*** Opening AVAILABLE DATA ***

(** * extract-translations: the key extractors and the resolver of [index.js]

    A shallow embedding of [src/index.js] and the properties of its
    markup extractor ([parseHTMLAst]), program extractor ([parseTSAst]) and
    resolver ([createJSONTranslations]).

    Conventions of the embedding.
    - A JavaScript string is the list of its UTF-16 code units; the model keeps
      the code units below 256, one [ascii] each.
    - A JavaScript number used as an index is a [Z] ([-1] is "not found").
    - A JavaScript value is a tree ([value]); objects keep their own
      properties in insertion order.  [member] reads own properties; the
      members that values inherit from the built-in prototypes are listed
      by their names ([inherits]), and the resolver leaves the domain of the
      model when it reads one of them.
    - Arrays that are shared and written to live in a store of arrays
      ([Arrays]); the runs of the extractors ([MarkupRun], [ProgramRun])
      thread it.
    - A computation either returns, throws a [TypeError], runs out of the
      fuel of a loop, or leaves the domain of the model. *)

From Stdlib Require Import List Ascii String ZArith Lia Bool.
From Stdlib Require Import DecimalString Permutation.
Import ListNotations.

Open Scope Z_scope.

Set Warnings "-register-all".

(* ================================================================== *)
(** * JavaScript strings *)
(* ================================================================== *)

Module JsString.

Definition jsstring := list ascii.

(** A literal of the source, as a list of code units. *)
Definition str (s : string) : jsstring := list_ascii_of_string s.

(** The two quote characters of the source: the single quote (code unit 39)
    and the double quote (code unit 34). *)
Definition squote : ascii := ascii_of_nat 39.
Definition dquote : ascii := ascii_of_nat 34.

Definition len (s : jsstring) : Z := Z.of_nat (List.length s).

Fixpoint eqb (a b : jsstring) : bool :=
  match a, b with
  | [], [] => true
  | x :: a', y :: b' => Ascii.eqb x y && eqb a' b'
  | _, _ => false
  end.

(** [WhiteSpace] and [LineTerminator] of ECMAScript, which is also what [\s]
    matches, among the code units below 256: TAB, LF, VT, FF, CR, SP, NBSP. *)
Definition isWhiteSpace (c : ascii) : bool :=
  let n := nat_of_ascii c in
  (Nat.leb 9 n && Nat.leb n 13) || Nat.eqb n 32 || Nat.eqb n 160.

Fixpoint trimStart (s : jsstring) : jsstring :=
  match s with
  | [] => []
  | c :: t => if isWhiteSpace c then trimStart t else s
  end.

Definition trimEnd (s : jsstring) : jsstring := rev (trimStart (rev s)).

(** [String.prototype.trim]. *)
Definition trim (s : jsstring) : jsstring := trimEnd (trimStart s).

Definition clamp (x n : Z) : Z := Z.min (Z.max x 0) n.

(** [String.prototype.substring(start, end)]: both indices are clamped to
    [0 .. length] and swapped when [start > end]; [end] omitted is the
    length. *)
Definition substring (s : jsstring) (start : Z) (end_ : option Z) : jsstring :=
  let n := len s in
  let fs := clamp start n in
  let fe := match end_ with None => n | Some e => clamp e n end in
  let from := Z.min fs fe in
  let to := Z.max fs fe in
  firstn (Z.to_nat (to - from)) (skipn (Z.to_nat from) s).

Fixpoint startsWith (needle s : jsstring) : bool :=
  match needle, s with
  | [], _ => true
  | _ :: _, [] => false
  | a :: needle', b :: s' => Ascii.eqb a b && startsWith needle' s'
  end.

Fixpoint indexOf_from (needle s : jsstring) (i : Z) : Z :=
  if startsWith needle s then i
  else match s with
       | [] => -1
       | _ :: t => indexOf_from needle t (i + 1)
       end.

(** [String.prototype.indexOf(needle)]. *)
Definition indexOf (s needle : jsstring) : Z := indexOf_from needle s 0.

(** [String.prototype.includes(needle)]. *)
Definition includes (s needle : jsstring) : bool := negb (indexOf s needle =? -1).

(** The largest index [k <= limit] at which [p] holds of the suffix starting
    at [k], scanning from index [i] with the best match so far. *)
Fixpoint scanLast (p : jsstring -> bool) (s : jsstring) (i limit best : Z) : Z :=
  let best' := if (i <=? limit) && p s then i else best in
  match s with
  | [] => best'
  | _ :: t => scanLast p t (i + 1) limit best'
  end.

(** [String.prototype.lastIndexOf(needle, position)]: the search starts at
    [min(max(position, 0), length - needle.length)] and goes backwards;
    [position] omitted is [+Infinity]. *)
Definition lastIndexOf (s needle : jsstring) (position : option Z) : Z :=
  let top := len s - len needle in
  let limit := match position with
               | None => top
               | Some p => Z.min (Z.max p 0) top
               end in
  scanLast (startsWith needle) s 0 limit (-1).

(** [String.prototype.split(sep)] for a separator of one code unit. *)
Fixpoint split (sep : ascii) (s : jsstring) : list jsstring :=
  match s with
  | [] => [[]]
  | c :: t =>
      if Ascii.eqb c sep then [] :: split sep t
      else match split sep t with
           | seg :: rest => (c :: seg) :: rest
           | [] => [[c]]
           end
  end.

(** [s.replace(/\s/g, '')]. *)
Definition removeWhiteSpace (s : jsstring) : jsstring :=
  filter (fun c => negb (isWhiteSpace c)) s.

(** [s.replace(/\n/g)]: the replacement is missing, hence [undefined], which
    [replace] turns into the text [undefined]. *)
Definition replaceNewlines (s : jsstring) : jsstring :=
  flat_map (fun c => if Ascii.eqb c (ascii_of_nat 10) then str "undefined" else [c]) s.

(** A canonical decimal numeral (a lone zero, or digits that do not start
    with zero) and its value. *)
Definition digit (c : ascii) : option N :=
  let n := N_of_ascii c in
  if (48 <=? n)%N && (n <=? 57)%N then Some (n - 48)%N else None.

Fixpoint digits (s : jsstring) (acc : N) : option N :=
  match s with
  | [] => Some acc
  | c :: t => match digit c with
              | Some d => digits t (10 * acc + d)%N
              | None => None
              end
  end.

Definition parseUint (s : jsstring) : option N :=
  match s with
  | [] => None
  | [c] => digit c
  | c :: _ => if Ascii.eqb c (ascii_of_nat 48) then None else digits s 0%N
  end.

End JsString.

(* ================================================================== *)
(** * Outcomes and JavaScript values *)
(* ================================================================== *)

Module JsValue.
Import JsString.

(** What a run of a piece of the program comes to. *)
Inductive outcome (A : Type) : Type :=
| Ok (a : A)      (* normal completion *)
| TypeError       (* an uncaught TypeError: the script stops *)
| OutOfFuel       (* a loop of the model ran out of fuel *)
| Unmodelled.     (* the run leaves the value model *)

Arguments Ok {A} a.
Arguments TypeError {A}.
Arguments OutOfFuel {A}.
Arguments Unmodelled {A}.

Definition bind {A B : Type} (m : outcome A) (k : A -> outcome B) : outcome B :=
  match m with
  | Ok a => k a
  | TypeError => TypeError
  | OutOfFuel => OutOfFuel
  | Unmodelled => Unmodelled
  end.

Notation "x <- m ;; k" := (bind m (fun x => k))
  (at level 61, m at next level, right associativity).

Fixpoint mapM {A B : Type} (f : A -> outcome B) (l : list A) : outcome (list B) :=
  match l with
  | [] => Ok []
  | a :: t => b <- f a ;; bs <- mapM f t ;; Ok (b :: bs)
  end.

*** Closing AVAILABLE DATA ***

▸ EXERCISE OBJECTIVE:
Please give again the lines above between the line holding "let n := N_of_ascii c in" and the line holding "digit c with", inclusive, exactly as they are and with nothing added.

▸ YOUR SOLUTION:
  let n := N_of_ascii c in
  if (48 <=? n)%N && (n <=? 57)%N then Some (n - 48)%N else None.

Fixpoint digits (s : jsstring) (acc : N) : option N :=
  match s with
  | [] => Some acc
  | c :: t => match digit c with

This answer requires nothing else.